[Collected data entries]

(** X17: the ledger moves only by the posted amounts: for a user with a
    row, a link that is posted lowers the sum of all balances by exactly
    1000, a /droplink that is refused leaves it, and a button press with
    reward [n] raises it by exactly [n]. *)
Theorem ledger_deltas now msg m1 m2 query n w r x :
  users (db w) !! from_id msg = Some r →
  users (db w) !! cq_from_id query = Some x →
  earned_for (split_head (cq_data query)) = JNum n →
  let total w := total_points (users (db w)) in
  (1000 ≤ points r → total (run (on_droplink now msg m1 m2) w) = total w - 1000) ∧
  (points r < 1000 → total (run (on_droplink now msg m1 m2) w) = total w) ∧
  total (run (on_callback_query now query) w) = total w + n.
Proof.
  intros Hr Hx He total. subst total. unfold run. split; [|split].
  - intros Hp. rewrite (on_droplink_success _ _ _ _ _ _ Hr Hp). cbn [snd db users].
    rewrite (total_points_insert_Some _ _ _ _ Hr). unfold cost. cbn. lia.
  - intros Hp. by rewrite (on_droplink_failure _ _ _ _ _ _ Hr Hp).
  - rewrite (on_callback_query_number _ _ _ _ _ Hx He). cbn [snd db users with_users].
    rewrite (total_points_insert_Some _ _ _ _ Hx). cbn. lia.
Qed.

Lemma ledger_deltas_witness :
  total_points (users (db (run (on_droplink 7 (text_message 1 9 "") (js "u") (js "t"))
                              two_posters)))
  = total_points (users (db two_posters)) - 1000.
Proof.
  refine (proj1 (ledger_deltas 7 (text_message 1 9 "") (js "u") (js "t")
                   (press 2 9 "like_1") 200 two_posters
                   (row_with 1000 0 0) (row_with 1000 0 0) eq_refl eq_refl eq_refl) _).
  cbn. lia.
Defined.

(** ** What /browse sends *)



(** X19: a link posted at a time later than the creation time of every
    stored link is the first one /browse shows afterwards. *)
Theorem posted_link_is_listed_first now msg m1 m2 w r :
  users (db w) !! from_id msg = Some r →
  1000 ≤ points r →
  Forall (λ l, created_at l < now) (links (db w)) →
  head (recent_links (db (run (on_droplink now msg m1 m2) w)))
  = Some {| link_id := link_seq (db w) + 1; user_id := from_id msg;
            url := m1; title := m2; created_at := now |}.
Proof.
  intros Hr Hp Hold. unfold run.
  rewrite (on_droplink_success _ _ _ _ _ _ Hr Hp). cbn [snd db].
  unfold recent_links. cbn [links].
  set (new := {| link_id := _; user_id := _; url := _; title := _; created_at := _ |}).
  set (s := merge_sort newer_or_same (links (db w) ++ [new])).
  assert (StronglySorted newer_or_same s) as Hs
    by (apply StronglySorted_merge_sort; apply _).
  assert (s ≡ₚ links (db w) ++ [new]) as Hperm by apply merge_sort_Permutation.
  assert (new ∈ s) as Hnew by (rewrite Hperm; apply elem_of_app; right; left).
  destruct s as [|h t]; [by apply elem_of_nil in Hnew|].
  cbn [take head]. f_equal.
  apply elem_of_cons in Hnew as [->|Hnew]; [done|].
  apply StronglySorted_inv in Hs as [_ Hh]. rewrite Forall_forall in Hh.
  specialize (Hh new Hnew). unfold newer_or_same in Hh. cbn [created_at new] in Hh.
  assert (h ∈ links (db w) ++ [new]) as Hin by (rewrite <- Hperm; left).
  apply elem_of_app in Hin as [Hin|Hin].
  - rewrite Forall_forall in Hold. specialize (Hold h Hin). subst new. cbn in Hh. lia.
  - apply elem_of_cons in Hin as [->|Hin]; [done|]. by apply elem_of_nil in Hin.
Qed.
Lemma cm_hidden (data : value) (n : nat) :
  truthy (GetOpt data (str "summary")) = false ->
  ChatMessage.ticks true n (ChatMessage.init true data) =
  ChatMessage.init true data.
Proof.
  intros Hs. unfold ChatMessage.init. rewrite Hs.
  induction n as [|n IH]; cbn [ChatMessage.ticks]; [reflexivity|].
  unfold ChatMessage.tick at 1. cbn [ChatMessage.summary].
  rewrite stagger_zero. exact IH.
Qed.

(** X8.  On the latest message without a summary nothing is ever
    revealed: [revealedSections] stays 0 through any number of timer
    events and the card shows no part at all, not even the disclaimer
    or the copy button. *)
Theorem latest_message_without_summary_stays_hidden (data : value) (n : nat) :
  truthy (GetOpt data (str "summary")) = false ->
  let st := ChatMessage.ticks true n (ChatMessage.init true data) in
  st = ChatMessage.init true data /\
  ChatMessage.revealedSections st = 0 /\
  ChatMessage.visible data st = [].
Proof.
  intros Hs st.
  assert (st = ChatMessage.init true data) as -> by exact (@cm_hidden data n Hs).
  split; [reflexivity|]. split; [reflexivity|].
  unfold ChatMessage.visible, ChatMessage.init. rewrite Hs. reflexivity.
Qed.

Lemma cm_not_latest (data : value) (n : nat) :
  ChatMessage.ticks false n (ChatMessage.init false data) =
  ChatMessage.init false data.
Proof.
  induction n as [|n IH]; cbn [ChatMessage.ticks]; [reflexivity|].
  assert (ChatMessage.tick false (ChatMessage.init false data) =
          ChatMessage.init false data) as ->; [|exact IH].
  unfold ChatMessage.tick, ChatMessage.init. cbn [ChatMessage.summary].
  destruct (truthy (GetOpt data (str "summary"))); [|reflexivity].
  assert (Typewriter.isTyping
            (Typewriter.start (ChatMessage.summaryText data) false) = false) as ->
    by (unfold Typewriter.start; destruct (ChatMessage.summaryText data); reflexivity).
  reflexivity.
Qed.

(** X9.  A message that is not the latest shows every part that has
    content from the start, and no timer event changes its state. *)
Theorem earlier_message_shows_all (data : value) (n : nat) :
  let st := ChatMessage.ticks false n (ChatMessage.init false data) in
  st = ChatMessage.init false data /\
  (forall p, In p (ChatMessage.visible data st) <-> hasContent data p = true).
Proof.
  intros st.
  assert (st = ChatMessage.init false data) as -> by exact (@cm_not_latest data n).
  split; [reflexivity|]. apply visible_all. cbn. lia.
Qed.

(** ** An answer on its card *)

(** The summary of a normalised response is a string or missing. *)
Lemma normalized_summary (raw shown : value) :
  normalizeData raw = Ok shown ->
  GetOpt shown (str "summary") = VStr (ChatMessage.summaryText shown) \/
  (GetOpt shown (str "summary") = VUndefined /\ ChatMessage.summaryText shown = []).
Proof.
  intros H. apply normalizeData_Ok_cases in H
    as [->|[(s & d & ->)|(s & l & y & steps & d & src & -> & _)]].
  - right. split; reflexivity.
  - left. reflexivity.
  - left. reflexivity.
Qed.

(** The card of the latest message: nothing at all when the normalised
    summary is empty; otherwise, once the summary is typed out and the
    sections are revealed, every part that has content. *)
Lemma card_latest (messageData shown : value) (n : nat) :
  normalizeData messageData = Ok shown ->
  (ChatMessage.summaryText shown = [] ->
   card msgNotFunction true n messageData = Ok []) /\
  (ChatMessage.summaryText shown <> [] ->
   List.length (Typewriter.splitWords (ChatMessage.summaryText shown)) + 5 <= n ->
   exists parts,
     card msgNotFunction true n messageData = Ok parts /\
     forall p, In p parts <-> hasContent shown p = true).
Proof.
  intros Hnorm. unfold card. rewrite Hnorm. cbn [bind].
  destruct (@formatForCopy_normalized_Ok messageData shown Hnorm) as [t ->]. cbn [bind].
  split.
  - intros Hempty.
    assert (truthy (GetOpt shown (str "summary")) = false) as Hs.
    { destruct (@normalized_summary messageData shown Hnorm) as [->|[-> _]]; [|reflexivity].
      rewrite Hempty. reflexivity. }
    rewrite (@cm_hidden shown n Hs). unfold ChatMessage.visible, ChatMessage.init.
    rewrite Hs. reflexivity.
  - intros Hne Hn.
    assert (GetOpt shown (str "summary") = VStr (ChatMessage.summaryText shown)) as Hs.
    { destruct (@normalized_summary messageData shown Hnorm) as [H|[_ H]]; [exact H|contradiction]. }
    rewrite (@cm_revealed_five shown _ n Hs Hne Hn). eexists. split; [reflexivity|].
    apply visible_all. cbn. lia.
Qed.

(** A response with a non-empty disclaimer and a non-empty summary has
    the disclaimer line on its card in the end. *)
Lemma card_shows_disclaimer (messageData shown : value) (d : jsstring) (n : nat) :
  normalizeData messageData = Ok shown ->
  GetOpt shown (str "disclaimer") = VStr d -> d <> [] ->
  ChatMessage.summaryText shown <> [] ->
  List.length (Typewriter.splitWords (ChatMessage.summaryText shown)) + 5 <= n ->
  showsDisclaimer (card msgNotFunction true n messageData).
Proof.
  intros Hnorm Hd Hne Hs Hn.
  destruct (proj2 (@card_latest messageData shown n Hnorm) Hs Hn) as (parts & Hcard & Hparts).
  exists parts. split; [exact Hcard|]. apply Hparts.
  cbn [hasContent]. rewrite Hd. destruct d; [contradiction|reflexivity].
Qed.

(** C10 (amended).  Every invocation of [handleSend] appends the user
    message and then exactly one assistant message, and leaves the
    loading flag false, whether [askQuestion] resolves or rejects.  On
    rejection the assistant message carries the default disclaimer,
    [normalizeData] keeps it, and the card of the message, which is the
    latest one, shows the disclaimer line once the apology is typed out
    and the sections are revealed.  On resolution with a JSON object
    (and the object the response is built from has no own [toString]
    property anywhere) the normalised data has a non-empty disclaimer;
    the card shows it in the end when the normalised summary is not
    empty, and shows nothing at all, at any time, when it is empty. *)
Theorem handleSend_appends_one_assistant
    (ask : jsstring -> option jsstring -> result value)
    (query : jsstring) (st : App.State) :
  exists data,
    App.messages (App.handleSend ask query st) =
      App.messages st ++ [App.UserMessage query; App.AssistantMessage data] /\
    App.isLoading (App.handleSend ask query st) = false /\
    (forall e, ask query (Some (App.language st)) = Throw e ->
       GetOpt data (str "disclaimer") = VStr defaultDisclaimer /\
       hasDisclaimer (normalizeData data) /\
       forall n,
         List.length (Typewriter.splitWords (ChatMessage.summaryText data)) + 5 <= n ->
         showsDisclaimer (card msgNotFunction true n data)) /\
    (forall props data',
       ask query (Some (App.language st)) = Ok (VObj props) ->
       unwrapSummary (VObj props) = Ok data' -> coercible data' = true ->
       exists shown,
         normalizeData data = Ok shown /\
         hasDisclaimer (normalizeData data) /\
         (forall n,
            ChatMessage.summaryText shown <> [] ->
            List.length (Typewriter.splitWords (ChatMessage.summaryText shown)) + 5 <= n ->
            showsDisclaimer (card msgNotFunction true n data)) /\
         (forall n,
            ChatMessage.summaryText shown = [] ->
            card msgNotFunction true n data = Ok [])).
Proof.
  unfold App.handleSend.
  destruct (ask query (Some (App.language st))) as [response|e];
    cbn [App.handleSend_settle App.handleSend_begin App.messages App.isLoading
         App.language].
  - exists response. rewrite <- app_assoc. split; [reflexivity|].
    split; [reflexivity|]. split; [intros e [=]|].
    intros props data' [= ->] Hun Hc.
    pose proof (@built_hasDisclaimer host props data' Hun Hc) as Hhas.
    destruct Hhas as (shown & d & Hnorm & Hd & Hne).
    exists shown. split; [exact Hnorm|].
    split; [exists shown, d; auto|]. split.
    + intros n Hs Hn. exact (@card_shows_disclaimer _ shown d n Hnorm Hd Hne Hs Hn).
    + intros n Hs. exact (proj1 (@card_latest _ shown n Hnorm) Hs).
  - exists (App.errorData (App.language st)). rewrite <- app_assoc.
    split; [reflexivity|]. split; [reflexivity|]. split; [|intros ? ? [=]].
    intros _ _. split; [reflexivity|].
    assert (exists shown,
              normalizeData (App.errorData (App.language st)) = Ok shown /\
              GetOpt shown (str "disclaimer") = VStr defaultDisclaimer /\
              ChatMessage.summaryText shown =
                ChatMessage.summaryText (App.errorData (App.language st)) /\
              ChatMessage.summaryText shown <> [])
      as (shown & Hnorm & Hd & Hsame & Hs).
    { unfold App.errorData. destruct (jseqb (App.language st) (str "hi"));
        (eexists; split; [vm_compute; reflexivity|];
         split; [reflexivity|]; split; [reflexivity|discriminate]). }
    split.
    + exists shown, defaultDisclaimer. split; [exact Hnorm|].
      split; [exact Hd|apply defaultDisclaimer_nonempty].
    + intros n Hn. rewrite <- Hsame in Hn.
      exact (@card_shows_disclaimer _ shown defaultDisclaimer n Hnorm Hd
               defaultDisclaimer_nonempty Hs Hn).
Qed.

(** ** The application between events *)

Lemma pair_induction {A : Type} (P : list A -> Prop) :
  P [] -> (forall x, P [x]) -> (forall x y l, P l -> P (x :: y :: l)) ->
  forall l, P l.
Proof.
  intros H0 H1 H2 l.
  assert (P l /\ forall x, P (x :: l)) as [H _]; [|exact H].
  induction l as [|y l [IH1 IH2]]; split; auto.
Qed.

* _Task objective_:
Wherever the string "length" is found in the entries, copy the line it sits in.

* _Your response_:
   List.length (Typewriter.splitWords (ChatMessage.summaryText shown)) + 5 <= n ->
  List.length (Typewriter.splitWords (ChatMessage.summaryText shown)) + 5 <= n ->
         List.length (Typewriter.splitWords (ChatMessage.summaryText data)) + 5 <= n ->
            List.length (Typewriter.splitWords (ChatMessage.summaryText shown)) + 5 <= n ->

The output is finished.